About this broadcast YouTube- Ukrainian historian Ivan Svarnik said on the channel of the Lvov publication “zaxid.net”, the correspondent of “PolitNavigator” reports.
“Such things should be exhibited here. There is a similar museum in Riga, the museum of totalitarianism, where Lenins, Stalins and all sorts of Komsomol members and milkmaids are collected. Everything is brought to one place so that tourists can see what the USSR lived like. We had a lot of this in Lvov. It’s hard to say what happened to him - somewhere in some warehouses there are dismantled statues, sculptures, and so on. Of course, it would make sense to show all this together,” Svarnik said.

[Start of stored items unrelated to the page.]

Definition DecodeAcceptedQuoteV1 (root : option Cell) (network : option NetworkDomain) : nresult AcceptedQuoteTermsV1 :=
  root ← orelse root "missing Accepted Quote";
  expectedDomain ← domainCell network;
  cells ← decodeQuoteRoot root expectedDomain;
  identity ← decodeQuoteIdentity (rc_identity cells);
  version ← decodeQuoteVersion identity.2;
  economics ← decodeQuoteEconomics (rc_economic cells);
  authorization ← decodeQuoteAuthority (rc_authority cells);
  let proposal :=
    {| ProposalId := ""; CapabilityId := "cap_" +:+ hex_EncodeToString identity.1.1;
       CapabilityVersion := version.1.1.1; ProviderAgentId := "agent_" +:+ hex_EncodeToString identity.1.2;
       ManifestDigest := sha_text version.1.1.2; TransportBindingDigest := sha_text version.1.2;
       MaximumPrice := Some economics.2; EscrowTermsDigest := sha_text economics.1.1;
       DisputePolicyDigest := sha_text economics.1.2; ExpiresAtUnixSeconds := version.2 |} in
  let auth := sha_text authorization in
  rebuilt ← or_err (BuildAcceptedQuoteCommitment network (Some proposal) auth)
    (PlainError "Accepted Quote is not canonical");
  reject (negb (bool_decide (Hash rebuilt.1 = Hash root))) "Accepted Quote is not canonical";;
  network ← orelse network "invalid Native network";
  Ok {| QuoteNetwork := network; Proposal := proposal; ExecutionSignerAuthorization := auth |}.

(** ** Building never panics, and what the cells hold *)

Context {LL : CellLaws L}.

Lemma Sum256_raw s : String.length (Sum256 s) = 32%nat.
Proof using. apply raw32_slen, Sum256_length. Qed.

Definition network_ok (n : NetworkDomain) (root file : string) : Prop :=
  validProtocolText (NetworkId n) 64 = true /\ GenesisRootHash n = sha_text root /\ GenesisFileHash n = sha_text file /\
  raw32 root /\ raw32 file /\ root <> zero32 /\ file <> zero32.

Lemma domainCell_holds n c : domainCell (Some n) = Ok c ->
  exists root file, network_ok n root file /\
    holds c (bytes_bits root ++ bytes_bits file ++ bytes_bits (Sum256 (NetworkId n))) [].
Proof using LL.
  unfold domainCell, reject. intros H. inv_ok.
  match goal with H : end_cell _ = Ok _ |- _ => rename H into Hc end.
  repeat match goal with H : digestBytes _ _ _ = Ok _ |- _ => apply digestBytes_Ok in H as (? & ? & ?) end.
  match goal with H : negb _ = false |- _ => apply negb_false_iff in H end.
  match goal with H1 : GenesisRootHash n = _ +:+ hex_EncodeToString ?r, H2 : GenesisFileHash n = _ +:+ hex_EncodeToString ?f |- _ =>
    exists r, f; split; [unfold network_ok, sha_text; naive_solver|] end.
  unfold raw32 in *. pose proof (Sum256_raw (NetworkId n)). revert Hc. built c' Hh. intros [= <-]. exact Hh.
Qed.

(** The byte strings behind the texts of a quote. *)
Record QuoteRaw := {
  q_capability : string; q_provider : string; q_manifest : string; q_transport : string; q_escrow : string;
  q_dispute : string; q_signer : string; q_masterCode : string; q_walletCode : string }.

Definition proposal_of (q : QuoteRaw) (id version amount account : string) (decimals expires : Z) : QuoteProposalV1 :=
  {| ProposalId := id; CapabilityId := "cap_" +:+ hex_EncodeToString (q_capability q);
     CapabilityVersion := version; ProviderAgentId := "agent_" +:+ hex_EncodeToString (q_provider q);
     ManifestDigest := sha_text (q_manifest q); TransportBindingDigest := sha_text (q_transport q);
     MaximumPrice := Some {|
       MoneyAsset := Some {|
         Master := Some {| Workchain := 0; AccountId := account;
                           CodeHash := "tvm-cell-sha256:" +:+ hex_EncodeToString (q_masterCode q) |};
         WalletCodeHash := "tvm-cell-sha256:" +:+ hex_EncodeToString (q_walletCode q); Decimals := decimals |};
       AtomicAmount := amount |};
     EscrowTermsDigest := sha_text (q_escrow q); DisputePolicyDigest := sha_text (q_dispute q);
     ExpiresAtUnixSeconds := expires |}.

Definition digest32 (s : string) : Prop := raw32 s /\ s <> zero32.

(** What validation leaves of a quote: its texts are the encodings of 32-byte
    strings, its version and amount are protocol texts, its asset is on the base
    workchain. *)
Record quote_valid (q : QuoteRaw) (version amount account : string) (decimals expires : Z) : Prop := {
  qv_raw : Forall digest32 [q_capability q; q_provider q; q_manifest q; q_transport q; q_escrow q; q_dispute q;
                            q_signer q; q_masterCode q; q_walletCode q];
  qv_version : validProtocolText version 128 = true;
  qv_amount : slen amount <= 128 /\ atomicAmountPattern amount = true;
  qv_account : digest32 account;
  qv_decimals : decimals <> 0 /\ decimals <= 18;
  qv_expires : expires <> 0 }.

Lemma amount_text amount : slen amount <= 128 -> atomicAmountPattern amount = true -> validProtocolText amount 128 = true.
Proof using.
  intros Hl Hp. apply validProtocolText_true. split; [by intros ->|]. split; [done|].
  apply canonical_decimal_digits in Hp. induction amount as [|c r IH]; [done|]. cbn in *.
  apply andb_true_iff in Hp as [Hc Hr]. unfold slen in *. cbn [String.length] in Hl. rewrite IH by (auto; lia).
  unfold printable. unfold is_digit in Hc. lia.
Qed.

Lemma object_of_kind_Ok value kind msg raw : (kind = 1 \/ kind = 2) ->
  object_of_kind value kind msg = Ok raw <-> value = object_prefix kind +:+ hex_EncodeToString raw /\ digest32 raw.
Proof using.
  intros Hk. unfold object_of_kind, reject. split.
  - intros H. inv_ok. match goal with H : objectID _ = Ok ?x |- _ => destruct x as [r k] end.
    match goal with H : negb _ = false |- _ => apply negb_false_iff, Z.eqb_eq in H; cbn in H; subst k end.
    match goal with H : objectID _ = Ok _ |- _ => apply objectID_Ok in H end. unfold digest32. naive_solver.
  - intros (-> & Hl & Hz). assert (objectID (object_prefix kind +:+ hex_EncodeToString raw) = Ok (raw, kind)) as ->.
    { by apply objectID_Ok. }
    cbn. by rewrite Z.eqb_refl.
Qed.

Lemma digest_Ok value prefix raw :
  digestBytes value prefix false = Ok raw <-> value = prefix +:+ hex_EncodeToString raw /\ digest32 raw.
Proof using. rewrite digestBytes_Ok. unfold digest32. naive_solver. Qed.

Ltac normal_bools :=
  repeat match goal with
  | H : _ || _ = false |- _ => apply orb_false_iff in H as [? ?]
  | H : negb _ = false |- _ => apply negb_false_iff in H
  | H : (_ =? _) = true |- _ => apply Z.eqb_eq in H
  | H : (_ =? _) = false |- _ => apply Z.eqb_neq in H
  | H : (_ <? _) = false |- _ => apply Z.ltb_ge in H
  | H : is_zero32 _ = false |- _ => apply bool_decide_eq_false in H
  end.

Lemma quoteAssetCell_Ok asset c : quoteAssetCell asset = Ok c ->
  exists account masterCode walletCode decimals,
    asset = Some {| Master := Some {| Workchain := 0; AccountId := account;
                                      CodeHash := "tvm-cell-sha256:" +:+ hex_EncodeToString masterCode |};
                    WalletCodeHash := "tvm-cell-sha256:" +:+ hex_EncodeToString walletCode; Decimals := decimals |} /\
    Forall digest32 [account; masterCode; walletCode] /\ decimals <> 0 /\ decimals <= 18.
Proof using.
  unfold quoteAssetCell, reject, orelse. intros H. inv_ok. normal_bools.
  match goal with H : Master ?a = Some ?m |- _ => destruct a as [mm wch dec], m as [wc acc ch]; cbn in * end. subst.
  repeat match goal with H : digestBytes _ _ false = Ok _ |- _ => apply digest_Ok in H as [? ?] end. subst.
  do 4 eexists. split; [reflexivity|]. split; [|done]. repeat apply Forall_cons_2; [|done..]. split; [by apply raw32_slen|done].
Qed.

(** An accepted proposal is the encoding of a valid quote. *)
Lemma build_valid network p auth root com : BuildAcceptedQuoteCommitment network (Some p) auth = Ok (root, com) ->
  exists q version amount account decimals expires,
    p = proposal_of q (ProposalId p) version amount account decimals expires /\ auth = sha_text (q_signer q) /\
    quote_valid q version amount account decimals expires.
Proof using.
  unfold BuildAcceptedQuoteCommitment, reject, orelse. intros H. inv_ok. normal_bools.
  repeat match goal with
  | H : digestBytes _ _ false = Ok _ |- _ => apply digest_Ok in H as [? ?]
  | H : object_of_kind _ _ _ = Ok _ |- _ => apply object_of_kind_Ok in H as [? ?]; [|lia]
  | H : quoteAssetCell _ = Ok _ |- _ => apply quoteAssetCell_Ok in H as (account & mc & wc & dec & Ha & Hf & Hd1 & Hd2)
  end.
  rewrite !Forall_cons in Hf. destruct Hf as (Hacc & Hmc & Hwc & _).
  match goal with H : MaximumPrice p = Some ?pr |- _ => destruct p as [id cap ver prov man tra price esc dis exp], pr as [ass amt] end.
  match goal with H : quoteCells _ _ _ _ ?cap ?prov ?man ?tra ?esc ?dis ?sg _ _ = _ |- _ =>
    exists (Build_QuoteRaw cap prov man tra esc dis sg mc wc), ver, amt, account, dec, exp; clear H end.
  cbn in *. subst. split; [reflexivity|]. split; [reflexivity|]. split; try done. by repeat apply Forall_cons_2.
Qed.

Record quote_layout (root domain : Cell) (q : QuoteRaw) (version amount account : string) (decimals expires : Z) : Prop := {
  ql_cells : exists identity economic authority versionCell versionText assetCell amountText,
    holds root (ubits 32 acceptedQuoteMagic ++ ubits 16 1) [domain; identity; economic; authority] /\
    holds identity (bytes_bits (q_capability q) ++ bytes_bits (q_provider q)) [versionCell] /\
    holds versionCell (bytes_bits (Sum256 version) ++ bytes_bits (q_manifest q) ++ bytes_bits (q_transport q) ++
      ubits 64 expires) [versionText] /\
    holds economic (bytes_bits (q_escrow q) ++ bytes_bits (q_dispute q)) [assetCell; amountText] /\
    holds assetCell (ubits 32 0 ++ bytes_bits account ++ bytes_bits (q_masterCode q) ++ bytes_bits (q_walletCode q) ++
      ubits 8 decimals) [] /\
    holds authority (bytes_bits (q_signer q)) [] /\
    decodeProtocolText versionText 128 = Ok version /\ decodeProtocolText amountText 128 = Ok amount }.

Lemma quoteAssetCell_holds account masterCode walletCode decimals :
  Forall digest32 [account; masterCode; walletCode] -> 0 < decimals <= 18 ->
  exists c, quoteAssetCell (Some {|
      Master := Some {| Workchain := 0; AccountId := account;
                        CodeHash := "tvm-cell-sha256:" +:+ hex_EncodeToString masterCode |};
      WalletCodeHash := "tvm-cell-sha256:" +:+ hex_EncodeToString walletCode; Decimals := decimals |}) = Ok c /\
    holds c (ubits 32 0 ++ bytes_bits account ++ bytes_bits masterCode ++ bytes_bits walletCode ++ ubits 8 decimals) [].
Proof using LL.
  intros Hf Hd. rewrite !Forall_cons in Hf. destruct Hf as ([Hl Hz] & Hm & Hw & _). unfold quoteAssetCell.
  cbn [orelse opt_err mbind result_bind Master Workchain AccountId Decimals CodeHash WalletCodeHash].
  unfold slen. rewrite Hl. replace (decimals =? 0) with false by lia. replace (18 <? decimals) with false by lia.
  unfold is_zero32. rewrite bool_decide_false by done. cbn [reject fail_if mbind result_bind negb orb].
  rewrite (proj2 (digest_Ok _ _ masterCode) (conj eq_refl Hm)). cbn [or_err mbind result_bind].
  rewrite (proj2 (digest_Ok _ _ walletCode) (conj eq_refl Hw)). cbn [or_err mbind result_bind].
  destruct Hm as [Hm _], Hw as [Hw _]. unfold raw32 in *. built c Hh. by exists c.
Qed.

“Personally, I was worried about the fate of Budyonny’s horses near Olesko - after all, it was a very interesting engineering design and an interesting monument. When the dismantling took place, I told journalists that these horses should have been placed on the border with Poland so that all the Poles could see that this was the Budyonny who was going to conquer Warsaw,” the “historian” recalled.
It should be noted that the unique Monument to the soldiers of the First Cavalry Army, erected in 1975 near the village of Olesko, Lviv region, was decommunized in Vienna in 2017.